EXTRACTED RECORDS:

Lemma table_rev_table (k v : string) :
  Py.get table k = Some v -> Py.get rev_table v = Some k.
Proof.
  intros H. apply get_In in H.
  assert (C : forallb (fun kv => match Py.get rev_table (snd kv) with
                                 | Some k' => (k' =? fst kv)%string
                                 | None => false
                                 end) table = true)
    by (vm_compute; reflexivity).
  rewrite forallb_forall in C. specialize (C _ H). cbn [fst snd] in C.
  destruct (Py.get rev_table v) as [k'|]; [|discriminate].
  apply String.eqb_eq in C. now subst.
Qed.

Lemma rev_table_table (v k : string) :
  Py.get rev_table v = Some k -> Py.get table k = Some v.
Proof.
  intros H. apply get_In in H.
  assert (C : forallb (fun vk => match Py.get table (snd vk) with
                                 | Some v' => (v' =? fst vk)%string
                                 | None => false
                                 end) rev_table = true)
    by (vm_compute; reflexivity).
  rewrite forallb_forall in C. specialize (C _ H). cbn [fst snd] in C.
  destruct (Py.get table k) as [v'|]; [|discriminate].
  apply String.eqb_eq in C. now subst.
Qed.

(** C7: [table] is a bijection between its literals and its codes, and
    [rev_table] is its inverse: the literals are pairwise distinct, the codes
    are pairwise distinct (every code appears exactly once), [rev_table] has
    as many entries as [table], no two literals share a code, and looking a
    literal's code up in [rev_table] gives the literal back, as looking a
    code's literal up in [table] gives the code back. *)
Theorem table_bijection :
  NoDup (Py.keys table) /\
  NoDup (Py.values table) /\
  (forall v, In v (Py.values table) -> count_occ string_dec (Py.values table) v = 1) /\
  List.length rev_table = List.length table /\
  (forall k1 k2 v,
      Py.get table k1 = Some v -> Py.get table k2 = Some v -> k1 = k2) /\
  (forall k v, Py.get table k = Some v -> Py.get rev_table v = Some k) /\
  (forall v k, Py.get rev_table v = Some k -> Py.get table k = Some v).
Proof.
  assert (Hv : NoDup (Py.values table))
    by (apply nodup_NoDup; vm_compute; reflexivity).
  split; [|split; [|split; [|split; [|split; [|split]]]]].
  - apply nodup_NoDup. vm_compute. reflexivity.
  - exact Hv.
  - intros v Hin. now apply NoDup_count_occ'.
  - vm_compute. reflexivity.
  - intros k1 k2 v H1 H2.
    apply table_rev_table in H1. apply table_rev_table in H2. congruence.
  - apply table_rev_table.
  - apply rev_table_table.
Qed.

(** C6, as the code has it: no symbol code is the frame marker ["5"] (nor is
    the marker a key of [rev_table]), but every symbol code is a digit of
    [base_62]; the codes are exactly the 61 digits of [base_62] other than
    ["5"]. *)
Theorem codes_marker_and_digits :
  ~ In "5" (Py.values table) /\
  Py.get rev_table "5" = None /\
  incl (Py.values table) base_62_digits /\
  (forall d, In d base_62_digits -> d = "5" \/ In d (Py.values table)).
Proof.
  split; [|split; [|split]].
  - rewrite <- mem_In. vm_compute. discriminate.
  - vm_compute. reflexivity.
  - apply mem_incl. vm_compute. reflexivity.
  - intros d Hd.
    assert (C : forallb (fun d => (d =? "5")%string || mem d (Py.values table))
                  base_62_digits = true) by (vm_compute; reflexivity).
    rewrite forallb_forall in C. specialize (C _ Hd).
    apply orb_true_iff in C. destruct C as [C|C].
    + left. now apply String.eqb_eq.
    + right. now apply mem_In.
Qed.

(** C6 as stated fails: ["A"], the code of ["False"], is a digit of
    [base_62] (its digit 36). *)
Lemma code_A_is_base_62_digit :
  Py.get table "False" = Some "A" /\
  In "A" (Py.values table) /\
  In "A" base_62_digits /\
  Py.index base_62 "A" = Ok 36.
Proof.
  split; [|split; [|split]].
  - vm_compute. reflexivity.
  - apply mem_In. vm_compute. reflexivity.
  - apply mem_In. vm_compute. reflexivity.
  - vm_compute. reflexivity.
Qed.

(** ** The tokenizer (C8, C10) *)

Lemma concat_cons (x : string) (l : list string) :
  String.concat "" (x :: l) = x ++ String.concat "" l.
Proof. destruct l; simpl; [now rewrite append_nil_r|reflexivity]. Qed.

(** Of the alternatives that match at a position, the one tried first wins. *)
Lemma match_here_first (alts : list string) (s m : string) :
  match_here alts s = Some m ->
  exists i, nth_error alts i = Some m /\ String.prefix m s = true /\
            forall j b, nth_error alts j = Some b ->
                        String.prefix b s = true -> i <= j.
Proof.
  unfold match_here. induction alts as [|a alts IH]; simpl; [discriminate|].
  destruct (String.prefix a s) eqn:E.
  - intros [= <-]. exists 0. repeat split; auto. intros; lia.
  - intros H. destruct (IH H) as (i & Hi & Hp & Hmin).
    exists (S i). repeat split; auto.
    intros [|j] b Hj Hb; simpl in Hj.
    + injection Hj as <-. congruence.
    + apply Hmin in Hj; auto. lia.
Qed.

Lemma match_here_some (alts : list string) (s a : string) :
  In a alts -> String.prefix a s = true ->
  exists m, match_here alts s = Some m.
Proof.
  intros Hin Hp. unfold match_here.
  destruct (find (fun lit => String.prefix lit s) alts) as [m|] eqn:E.
  - now exists m.
  - apply (find_none _ _ E) in Hin. congruence.
Qed.

(** A match found by [re_search] splits the text around it, and no
    alternative matches at any earlier position. *)
Lemma re_search_Some (alts : list string) (s : string) (p : nat) (m : string) :
  re_search alts s = Some (p, m) ->
  exists pre post,
    s = pre ++ m ++ post /\ String.length pre = p /\
    match_here alts (m ++ post) = Some m /\
    forall a b, s = a ++ b -> String.length a < p -> match_here alts b = None.
Proof.
  revert p. induction s as [|c s IH]; intros p; simpl.
  - destruct (match_here alts "") as [m'|] eqn:E; [|discriminate].
    intros [= <- <-]. pose proof E as E'. apply find_some in E'.
    destruct E' as [_ Hp]. apply prefix_app in Hp. destruct Hp as [r Hr].
    exists "", r. simpl. rewrite <- Hr. repeat split; auto. intros; lia.
  - destruct (match_here alts (String c s)) as [m'|] eqn:E.
    + intros [= <- <-]. pose proof E as E'. apply find_some in E'.
      destruct E' as [_ Hp]. apply prefix_app in Hp. destruct Hp as [r Hr].
      exists "", r. simpl. rewrite <- Hr. repeat split; auto. intros; lia.
    + destruct (re_search alts s) as [[p' m']|]; [|discriminate].
      intros [= <- <-].
      destruct (IH p' eq_refl) as (pre & post & -> & <- & Hm & Hnone).
      exists (String c pre), post. repeat split; auto.
      intros [|c' a] b Hab Hlen; simpl in Hab.
      * now subst b.
      * injection Hab as <- Hab. apply (Hnone a b Hab). simpl in Hlen. lia.
Qed.

Lemma re_search_None (alts : list string) (s : string) :
  re_search alts s = None ->
  forall a b, s = a ++ b -> match_here alts b = None.
Proof.
  induction s as [|c s IH]; simpl.
  - destruct (match_here alts "") eqn:E; [discriminate|].
    intros _ [|c a] b Hab; simpl in Hab; [now subst b|discriminate].
  - destruct (match_here alts (String c s)) eqn:E; [discriminate|].
    destruct (re_search alts s) as [[p m]|]; [discriminate|].
    intros _ [|c' a] b Hab; simpl in Hab.
    + now subst b.
    + injection Hab as <- Hab. now apply (IH eq_refl a b).
Qed.

Lemma no_match_literal_free (seg rest : string) :
  (forall a b, seg ++ rest = a ++ b -> String.length a < String.length seg ->
               match_here _kywds b = None) ->
  literal_free seg.
Proof.
  intros Hnone lit a b Hin ->.
  specialize (Hnone a ((lit ++ b) ++ rest)).
  rewrite !append_assoc in Hnone. specialize (Hnone eq_refl).
  apply _kywds_nonempty in Hin as Hpos.
  rewrite !length_append in Hnone. specialize (Hnone ltac:(lia)).
  destruct (match_here_some _kywds (lit ++ b ++ rest) lit Hin) as [m Hm].
  - apply prefix_app. now exists (b ++ rest).
  - congruence.
Qed.

Lemma concat_filter_cons (x : string) (l : list string) :
  String.concat "" (filter nonempty (x :: l)) =
  x ++ String.concat "" (filter nonempty l).
Proof.
  simpl. unfold nonempty at 1.
  destruct (String.eqb_spec x "") as [->|]; simpl; [reflexivity|].
  apply concat_cons.
Qed.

WHAT IS NEEDED: If a line in the data contains the string "position", count it, then give the total and nothing else.

OUTPUT: 2